We noticed that the centre and the right strengthened their alliance during the mayoral runoffs…

F.S.: There were a lot of lists where the centre right, Horizons, MoDem and Renaissance joint forces with conservative candidates, Union des démocrates et indépendants (UDI) or Les Républicains (LR), from the first round. In the second round, many alliances were formed. This municipal election is therefore part of the continuity of the parliamentary alliance between the central block and the right since 2022 and especially since 2024, and foreshadows what could happen in the presidential election. After the second round, we heard calls for LR, Horizons and the Macronists to have a common arrangement and one candidate. With his win in Le Havre, Edouard Philippe delivered a speech aimed at federating these forces – even though the battle remains very open.

There has been a lot of talk about “infighting within the Left”, with a clear divide between part of the socialists and LFI. What are the stakes for 2027?

F.S.: The fracture between those who refuse any alliance with LFI and the others has been reinforced with this vote. But what we notice is that the autonomous centre hardly exists any more, the central block is now clearly uniting with the right. So what is the alliance strategy of those who, like Raphaël Glucksmann or François Hollande, advocate a rapprochement with the centralists? If the Socialist Party comes out stronger after this election, it’s because it joined forces from the first round, with the ecologists, the communists, Place publique and former LFI supporters. The only path that seems to be emerging for the left is to work on this foundation by making it stronger – without LFI – while showing LFI voters that they are not “inaudible” and that their aspirations are heard.

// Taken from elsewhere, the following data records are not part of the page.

(** One step of one goroutine. *)
Definition thread_step (t : Thread) (s : Z * G) : Thread * (Z * G) :=
  match t with
  | Accepted c => (begin_serve c, s)
  | Ready c req => let '(t, slots) := acquire c req s.1 in (t, (slots, s.2))
  | Holding c req => prepare_command c req s
  | Prepared c req cmd path => start_command c req cmd path s
  | Started c req pid path =>
      guard_command c req pid path "verify cgroup limits: %w" (verifyCgroupForProcess pid path) (Grouped c req pid path) s
  | Grouped c req pid path =>
      guard_command c req pid path "apply process limits: %w" (applyRlimits pid) (Limited c req pid path) s
  | Limited c req pid path =>
      guard_command c req pid path "verify process limits: %w" (verifyRlimits pid) (Running c req pid path) s
  | Running c req pid path => end_command c req pid path s
  | Finished c req r => (Closed (reply c req r), s)
  | Closed c => (Closed c, s)
  end.

Definition run_thread (t : Thread) (s : Z * G) : Thread * (Z * G) :=
  Nat.iter 9 (λ '(t, s), thread_step t s) (t, s).

(** A goroutine that runs alone is [serve]. *)
Lemma thread_is_serve c s :
  run_thread (Accepted c) s = let '(c', s') := serve order1 order2 c s in (Closed c', s').
Proof.
  destruct s as [slots w]. unfold run_thread. cbn [Nat.iter nat_rect thread_step].
  unfold begin_serve, serve. destruct (negb (authorizedHost c)); [done|].
  destruct (match c_in c with Ok m => _ | Err e => _ end) as [req|e]; [|done].
  unfold execute. destruct (rq_Validate req) as [u|e]; cbn [thread_step].
  2: { unfold reply. by destruct (rq_Stream req). }
  unfold acquire. cbn [fst snd]. destruct (slots <? MaxConcurrentCommands); cbn [thread_step].
  2: { unfold reply. by destruct (rq_Stream req). }
  unfold prepare_command, run_request, startWithResourceLimits. destruct (loadPresetEnv w) as [preset w1].
  destruct (prepareCgroup order1 order2 w1) as [[path|e] w2]; cbn [thread_step command_failed].
  2: { unfold reply. by destruct (rq_Stream req). }
  unfold start_command. destruct (g_Start _ w2) as [[pid|e] w3]; cbn [thread_step command_failed].
  2: { unfold reply. by destruct (rq_Stream req). }
  unfold guard_command. destruct (verifyCgroupForProcess pid path w3) as [[u3|e] w4]; cbn [thread_step command_failed].
  2: { unfold reply. by destruct (rq_Stream req). }
  unfold guard_command. destruct (applyRlimits pid w4) as [[u4|e] w5]; cbn [thread_step command_failed].
  2: { unfold reply. by destruct (rq_Stream req). }
  unfold guard_command. destruct (verifyRlimits pid w5) as [[u5|e] w6]; cbn [thread_step command_failed].
  2: { unfold reply. by destruct (rq_Stream req). }
  unfold end_command. destruct (g_Wait pid _ w6) as [run w7]. destruct (cleanupCgroup path w7) as [r w8]; cbn [thread_step].
  unfold reply. by destruct (rq_Stream req).
Qed.

(** ** The server *)

Record Server := mkServer { sv_slots : Z; sv_guest : G; sv_threads : gmap nat Thread }.

(** [run] up to its loop: [listen] is the answer of [vsock.Listen]. *)
Definition boot (listen : result unit) (w : G) : result Server * G :=
  match setupEphemeralRootfs w with
  | (Err e, w) => (Err e, w)
  | (Ok _, w) =>
      match listen with
      | Err e => (Err (Errorf "listen on guest vsock port %d: %w" [e]), w)
      | Ok _ => (Ok (mkServer 0 w ∅), w)
      end
  end.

Some observers feared a “fusion” between the right and the far right. While this didn’t happen at party level, we have, on the other hand, witnessed moderate right-wing and hard right-wing voters becoming closer…

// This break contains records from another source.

(* ===== verification/Snapshot.v ===== *)
(** * platform/snapshot: building and storing root file systems

    The declarative configuration, the object stores, the registry of
    manifests and artifacts, and the builder.  The build host (files,
    external commands) and the text that [fmt] prints for [%#v] are
    interfaces; a deferred call runs after its function on every path. *)

From Stdlib Require Import Ascii.
From S2P Require Import Prelude Effects GoStrings GoCrypto Vsock.
Open Scope Z_scope.

(** ** config.go and validator.go *)

Definition DefaultSchemaVersion : string := "v1alpha1".
Record RuntimeConfig := mkRuntimeConfig { rt_OS : string; rt_Distro : string; rt_Architecture : string }.
Record LanguageConfig := mkLanguageConfig { lang_Name : string; lang_Version : string }.
Record Dependencies := mkDependencies { dep_System : list string; dep_Pip : list string; dep_NPM : list string }.
Record Resources := mkResources { res_VCPU : Z; res_MemoryMB : Z; res_DiskMB : Z }.
Record NetworkPolicy := mkNetworkPolicy { np_AllowedDomains : list string; np_BlockPrivateIPs : bool }.
(** [Env] keeps the order in which [range] visits the map. *)
Record SnapConfig := mkSnapConfig {
  sc_Version : string; sc_Name : string; sc_Description : string; sc_Runtime : RuntimeConfig;
  sc_Language : LanguageConfig; sc_Dependencies : Dependencies; sc_Resources : Resources;
  sc_Env : list (string * string); sc_Network : NetworkPolicy;
}.

Definition or_else (d s : string) : string := if bool_decide (s = "") then d else s.
Definition applyDefaults (c : SnapConfig) : SnapConfig :=
  mkSnapConfig (or_else DefaultSchemaVersion (sc_Version c)) (sc_Name c) (sc_Description c)
    (mkRuntimeConfig (or_else "linux" (rt_OS (sc_Runtime c))) (or_else "ubuntu-22.04" (rt_Distro (sc_Runtime c)))
       (or_else "x86_64" (rt_Architecture (sc_Runtime c))))
    (mkLanguageConfig (or_else "python" (lang_Name (sc_Language c))) (or_else "3.11" (lang_Version (sc_Language c))))
    (sc_Dependencies c) (sc_Resources c) (sc_Env c) (sc_Network c).

(** [Validate] also leaves the defaults in the configuration. *)
Definition snap_Validate (c : SnapConfig) : result SnapConfig :=
  let c := applyDefaults c in
  if bool_decide (sc_Name c = "") then Err (Errorf "snapshot name is required" [])
  else if negb (bool_decide (sc_Version c = DefaultSchemaVersion)) then
    Err (Errorf "unsupported snapshot schema version %q" [])
  else if negb (bool_decide (rt_OS (sc_Runtime c) = "linux")) then Err (Errorf "unsupported runtime OS %q" [])
  else if negb (bool_decide (rt_Architecture (sc_Runtime c) = "x86_64")) then
    Err (Errorf "unsupported architecture %q" [])
  else if res_VCPU (sc_Resources c) <=? 0 then Err (Errorf "resources.vcpu must be greater than 0" [])
  else if res_MemoryMB (sc_Resources c) <? 128 then Err (Errorf "resources.memory_mb must be at least 128" [])
  else if res_DiskMB (sc_Resources c) <? 1024 then Err (Errorf "resources.disk_mb must be at least 1024" [])
  else if existsb (λ d, bool_decide (d = "")) (np_AllowedDomains (sc_Network c)) then
    Err (Errorf "network.allowed_domains cannot contain empty domains" [])
  else Ok c.

Record Manifest := mkManifest {
  mf_Version : string; mf_Name : string; mf_ConfigDigest : string; mf_KernelPath : string;
  mf_RootfsPath : string; mf_GuestAgent : string; mf_CreatedAt : Z;
}.
Definition ManifestVersion : string := "v1alpha1".

(** ** path/filepath *)

Definition clean_step (rooted : bool) (stack : list string) (part : string) : list string :=
  if bool_decide (part = "") || bool_decide (part = ".") then stack
  else if bool_decide (part = "..") then
    match stack with
    | top :: rest => if bool_decide (top = "..") then part :: stack else rest
    | [] => if rooted then [] else [part]
    end
  else part :: stack.
Definition Clean (path : string) : string :=
  if bool_decide (path = "") then "."
  else
    let rooted := HasPrefix path "/" in
    let s := Join_str (reverse (foldl (clean_step rooted) [] (Split path "/"%char))) "/" in
    if rooted then "/" +:+ s else if bool_decide (s = "") then "." else s.
(** [filepath.Join] of non-empty elements *)
Definition path_Join (parts : list string) : string :=
  match filter (λ p, p ≠ "") parts with
  | [] => ""
  | l => Clean (Join_str l "/")
  end.
Definition path_Dir (path : string) : string :=
  match removelast (Split path "/"%char) with
  | [] => "."
  | l => Clean (Join_str l "/" +:+ "/")
  end.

F.S.: Local initiatives to bring the RN closer to conservative candidates were immediately condemned by LR. The fact that Bruno Retailleau did not call for Christian Estrosi to vote against Eric Ciotti in Nice caused outrage. On the other hand, voters’ choices at the ballot showed substantial porosity between the right and the far right. The presence of LFI candidates acting as a foil, RN voters voted LR to block the left, and LR voters voted RN for the same reason. It’s clear in Brest, Clermont-Ferrand, Limoges, Besançon, and Marseille that conservative LR Martine Vassal’s electorate (LR) was halved between the first and second rounds, in favour of Franck Allisio (RN).

Finally, who came out as the winner? Does this mean RN might be heading for success in 2027?

F.S.: The RN enjoyed a positive dynamic, strengthening its local presence is an important step in the right direction ahead of the senatorial elections, but also presidential and next legislative elections. That said, the FN remains on the outside looking in with regards to France’s largest cities, which is a major weakness for setting its sights on the Élysée palace. How could a party claim power at the national level while being absent in the cities where most of France’s intellectual and economic activity is concentrated? The RN represents around 30% of voters: it can win in 2027 against an isolated Jean-Luc Mélenchon, or if the left (excluding LFI) and the right remain divided. The potential success of the RN in 2027 is therefore not inevitable provided that the left or the right come together. This is what François Mitterrand managed to do in 1981 and 1988. That’s what Jacques Chirac did in 1995, like Nicolas Sarkozy in 2007. It is now up to the political forces to play… their cards right.


Interview by David Bornstein, Political Editor at The Conversation France.